Smugglers Outfitted Trucks To Haul 'Staggering' Amount Of Drugs To Canada, Police Say

A suspected drug-smuggling ring allegedly used tractor-trailers with secret compartments to truck millions of dollars of cocaine, methamphetamine and marijuana from Mexico and California to Canada before authorities took it down, police said Tuesday.

Police seized $50 million worth of drugs and arrested 20 people after a six-month investigation dubbed Project Brisa led by the Toronto Police Service. Five tractor-trailers also were seized as part of the case, which involved multiple Canadian and U.S. law enforcement agencies, including the Drug Enforcement Administration and Homeland Security Investigations.

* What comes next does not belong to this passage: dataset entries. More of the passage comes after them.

(** One round of the loop that shifts the reciprocal up by [shift_up]. *)
Definition unshift_round (st : hilo) (i : Z) : hilo :=
  let sl := Z.shiftl 1 i in
  let indicator := Z.land 1 (Z.shiftr (shift_up st) i) in
  {| hibits := cond_u64 (hibits st) (shifted_hi st sl) indicator;
     lobits := cond_u64 (lobits st) (shifted_lo st sl) indicator;
     shift_up := shift_up st |}.

Definition bit_rounds : list Z := [4; 3; 2; 1; 0].

(** The 128-bit starting approximation of the reciprocal of [d], and the index
    of the highest nonzero word of [d]. *)
Definition recip_start (d : mp_int) : Z * hilo :=
  let out := mp_find_highest_nonzero_word_pair d (64 - BIGNUM_INT_BITS)
               {| wp_index := 0; wp_hi := 0; wp_lo := 0 |} in
  let st := fold_left normalise_round bit_rounds
              {| hibits := wp_hi out; lobits := wp_lo out; shift_up := 0 |} in
  let st := {| hibits := 0;
               lobits := w64 (Z.shiftl (recip_approx_32 (w32 (Z.shiftr (hibits st) 32))) 32);
               shift_up := shift_up st |} in
  (wp_index out, fold_left unshift_round bit_rounds st).

(** [log2_R]: [(x + 31) & ~31] rounds up to a multiple of 32. *)
Definition div_log2_R (nn dn : nat) : nat :=
  let max_log2_n := ((nn + dn) * 32)%nat in
  let log2_R := (max_log2_n + 3)%nat in
  let log2_R := (log2_R - 191 `min` log2_R)%nat in
  let log2_R := ((log2_R + 32 - 1) / 32 * 32)%nat in
  (log2_R + 191)%nat.

(** The full-sized starting approximation, in [rw] words. *)
Definition recip_place (d : mp_int) (log2_R rw : nat) : res mp_int :=
  let '(hiword_index, st) := recip_start d in
  let! r_approx := mp_make_sized rw in
  let input_bit_index := w64 (w64 (hiword_index * BIGNUM_INT_BITS) - (128 - BIGNUM_INT_BITS)) in
  let output_bit_index := w64 (Z.of_nat log2_R - 191 - input_bit_index) in
  c_assert (output_bit_index mod BIGNUM_INT_BITS =? 0)
  (let output_word_index := output_bit_index / BIGNUM_INT_BITS in
   let r_approx := mp_add_integer_into_shifted_by_words (length r_approx) r_approx (lobits st) output_word_index in
   let r_approx := mp_add_integer_into_shifted_by_words (length r_approx) r_approx (hibits st)
                     (output_word_index + 64 / BIGNUM_INT_BITS) in
   Ok r_approx).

"The quantities of illegal street drugs seized in the operation are frankly staggering," Toronto Police Chief James Ramer said during a news conference Tuesday.

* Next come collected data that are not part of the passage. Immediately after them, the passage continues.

(** Squaring [k] times. *)
Fixpoint monty_square_times (mc : MontyContext) (k : nat) (out : mp_int) : res mp_int :=
  match k with
  | O => Ok out
  | S k => let! out := monty_mul_into mc (length out) out out in monty_square_times mc k out
  end.

(** The main loop, for the chunk of bits at [5 c]. *)
Fixpoint monty_pow_loop (mc : MontyContext) (table : list mp_int) (exponent : mp_int) (c : nat)
    (first_iteration : bool) (out : mp_int) : res mp_int :=
  let i := (c * MODPOW_LOG2_WINDOW_SIZE)%nat in
  let table_entry := table_select table (mc_rw mc) (table_index exponent i) in
  let! out := (if first_iteration then Ok (mp_copy_into (length out) table_entry)
               else monty_mul_into mc (length out) out table_entry) in
  match c with
  | O => Ok out
  | S c =>
      let! out := monty_square_times mc MODPOW_LOG2_WINDOW_SIZE out in
      monty_pow_loop mc table exponent c false out
  end.

Definition monty_pow (mc : MontyContext) (base exponent : mp_int) : res mp_int :=
  let! table0 := mp_copy (monty_identity mc) in
  let! rest := pow_table mc base table0 (MODPOW_WINDOW_SIZE - 1) in
  let! out := mp_make_sized (mc_rw mc) in
  let out := mp_copy_into (length out) (monty_identity mc) in
  let i := (length exponent * 32 - 1)%nat in
  monty_pow_loop mc (table0 :: rest) exponent (i / MODPOW_LOG2_WINDOW_SIZE) true out.

Definition mp_modpow (base exponent modulus : mp_int) : res mp_int :=
  c_assert (0 <? length modulus)%nat
  (c_assert (negb (Z.land (mp_word modulus 0) 1 =? 0))
  (let! mc := monty_new modulus in
   let! m_base := monty_import mc base in
   let! m_out := monty_pow mc m_base exponent in
   monty_export mc m_out)).

(** ** Minimum, maximum, powers of two *)

Definition mp_min_into (nw : nat) (x y : mp_int) : mp_int := mp_select_into nw x y (mp_cmp_hs x y).
Definition mp_max_into (nw : nat) (x y : mp_int) : mp_int := mp_select_into nw y x (mp_cmp_hs x y).
Definition mp_min (x y : mp_int) : res mp_int :=
  let! r := mp_make_sized (length x `min` length y) in Ok (mp_min_into (length r) x y).
Definition mp_max (x y : mp_int) : res mp_int :=
  let! r := mp_make_sized (length x `max` length y) in Ok (mp_max_into (length r) x y).
Definition mp_power_2 (power : nat) : res mp_int :=
  let! x := mp_new (Z.of_nat power + 1) in mp_set_bit x power 1.

(** ** Modular operations by division *)

Definition small_len (x : mp_int) : Prop := (0 < length x)%nat /\ Z.of_nat (length x) < 2 ^ 26.

Lemma mp_modmul_spec x y m : wordsOK x -> wordsOK y -> wordsOK m -> small_len x -> small_len y -> small_len m -> 0 < val m ->
  exists r, mp_modmul x y m = Ok r /\ length r = length m /\ wordsOK r /\ val r = (val x * val y) mod val m.
Proof.
  intros Hx Hy Hm [Lx Lx'] [Ly Ly'] [Lm Lm'] Hpos. unfold mp_modmul.
  destruct (mp_mul_spec x y Hx Hy Lx) as (p & -> & Hl & Hp & Hv). cbn [res_bind].
  destruct (mp_mod_spec p m) as (r & -> & Hlr & Hr & Hvr); [done|done|lia|done|unfold div_size; lia|].
  exists r. split_and!; [done..|]. by rewrite Hvr, Hv.
Qed.

Lemma mp_modadd_spec x y m : wordsOK x -> wordsOK y -> wordsOK m -> small_len x -> small_len y -> small_len m -> 0 < val m ->
  exists r, mp_modadd x y m = Ok r /\ length r = length m /\ wordsOK r /\ val r = (val x + val y) mod val m.
Proof.
  intros Hx Hy Hm [Lx Lx'] [Ly Ly'] [Lm Lm'] Hpos. unfold mp_modadd.
  destruct (mp_add_spec x y Hx Hy) as (p & -> & Hl & Hp & Hv). cbn [res_bind].
  destruct (mp_mod_spec p m) as (r & -> & Hlr & Hr & Hvr); [done|done|lia|done|unfold div_size; lia|].
  exists r. split_and!; [done..|]. by rewrite Hvr, Hv.
Qed.

Lemma odd_b2z b : Z.odd (Z.b2z b) = b.
Proof. by destruct b. Qed.

(** [negate & ~(residue == 0)]. *)
Lemma make_positive_eq (neg : bool) r : wordsOK r ->
  Z.odd (Z.land (Z.b2z neg) (w32 (Z.lnot (mp_eq_integer r 0)))) = neg && negb (val r =? 0).
Proof.
  intros Hr. rewrite mp_eq_integer_spec by (done || unfold is_uintmax; lia).
  destruct neg, (Z.eqb_spec (val r) 0); reflexivity.
Qed.

Lemma mp_modsub_spec x y m : wordsOK x -> wordsOK y -> wordsOK m -> small_len x -> small_len y -> small_len m -> 0 < val m ->
  exists r, mp_modsub x y m = Ok r /\ length r = length m /\ wordsOK r /\ val r = (val x - val y) mod val m.
Proof.
  intros Hx Hy Hm [Lx Lx'] [Ly Ly'] [Lm Lm'] Hpos. unfold mp_modsub, mp_make_sized.
  rewrite c_assert_true by (apply Nat.ltb_lt; lia). cbn [res_bind]. rewrite length_replicate.
  set (n := (length x `max` length y)%nat).
  destruct (mp_sub_into_spec n x y Hx Hy) as (Hl1 & Hok1 & Hv1). rewrite Hl1.
  rewrite mp_cmp_hs_spec by done. set (neg := val x <=? val y).
  replace (if neg then 1 else 0) with (Z.b2z neg) by (by destruct neg).
  destruct (mp_cond_negate_spec n _ neg Hok1) as (Hl2 & Hok2 & Hv2).
  pose proof (val_bound_le x n Hx ltac:(lia)) as Hxb. pose proof (val_bound_le y n Hy ltac:(lia)) as Hyb.
  assert (val (mp_cond_negate n (mp_sub_into n x y) (Z.b2z neg)) = Z.abs (val x - val y)) as Habs.
  { rewrite Hv2, Hv1. unfold neg. destruct (Z.leb_spec (val x) (val y)).
    - rewrite <-(Z.sub_0_l (_ mod _)), Zminus_mod_idemp_r, Z.mod_small by lia. lia.
    - rewrite Zmod_mod, Z.mod_small by lia. lia. }
  destruct (mp_mod_spec (mp_cond_negate n (mp_sub_into n x y) (Z.b2z neg)) m) as (r & -> & Hlr & Hr & Hvr);
    [done|done|lia|done|unfold div_size; lia|]. cbn [res_bind].
  destruct (mp_cond_negate_spec (length r) r neg Hr) as (Hl3 & Hok3 & Hv3).
  destruct (mp_cond_add_into_spec (length (mp_cond_negate (length r) r (Z.b2z neg))) _ m
    (Z.land (Z.b2z neg) (w32 (Z.lnot (mp_eq_integer (mp_cond_negate (length r) r (Z.b2z neg)) 0)))) Hok3 Hm)
    as (Hl4 & Hok4 & Hv4).
  eexists. split; [done|]. split_and!; [congruence|done|]. rewrite Hv4, make_positive_eq by done.
  rewrite !Hv3, Hl3, Hlr, Hvr, Habs. clear Hv4 Hv3 Hl4 Hl3 Hvr Hv2.
  pose proof (val_bound m Hm) as Hmb. pose proof (Z.mod_pos_bound (Z.abs (val x - val y)) (val m) Hpos) as Hm0.
  unfold neg. destruct (Z.leb_spec (val x) (val y)) as [Hle|Hgt].
  - rewrite (Z.abs_neq (val x - val y)) in * by lia. set (a := - (val x - val y)) in *.
    replace (val x - val y) with (- a) by (unfold a; lia).
    destruct (Z.eq_dec (a mod val m) 0) as [Ez|Enz].
    + rewrite Ez, Z.opp_0, Zmod_0_l. cbn [Z.eqb negb andb]. symmetry. by apply Z_mod_zero_opp_full.
    + rewrite (proj2 (Z.eqb_neq ((- (a mod val m)) mod Bp (length m)) 0)).
      2: { rewrite Z_mod_nz_opp_full by (rewrite Z.mod_small; lia). rewrite Z.mod_small; lia. }
      cbn [andb negb]. rewrite Zplus_mod_idemp_l, Z.mod_small by lia. rewrite Z_mod_nz_opp_full by done. lia.
  - rewrite (Z.abs_eq (val x - val y)) in * by lia. cbn [andb]. rewrite Z.add_0_r, Zmod_mod. apply Z.mod_small. lia.
Qed.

The traffickers reportedly evaded detection at borders by installing hidden compartments with hydraulically powered traps in trucks that were capable of hiding about 220 pounds of drugs. The suspect accused of performing the installations, Jason Hall, 43, of Surrey, British Columbia, was nicknamed "The Trap Maker," police said. 

"They were sophisticated to the point where [the] X-ray was not able to penetrate those traps," David Glos, director of the Canada Border Services Agency's Intelligence and Enforcement Operations Division for the Toronto region, said during a news conference.  

The drug runs allegedly took place from November 2020 until May and utilized U.S.-Canada border crossings in Ontario. The drugs ultimately were destined for Canada's largest city, Toronto, and its vicinity. 

The drug seizure set a record for the Toronto Police Service. But authorities in Canada and the U.S. have reported an uptick in large-scale drug trafficking involving commercial trucks since the border shut down for nonessential travel in March 2020 because of the COVID-19 pandemic.

It was not immediately clear how many drivers were arrested as part of the investigation and whether they were working for any trucking companies. Two suspects remain at large, police said.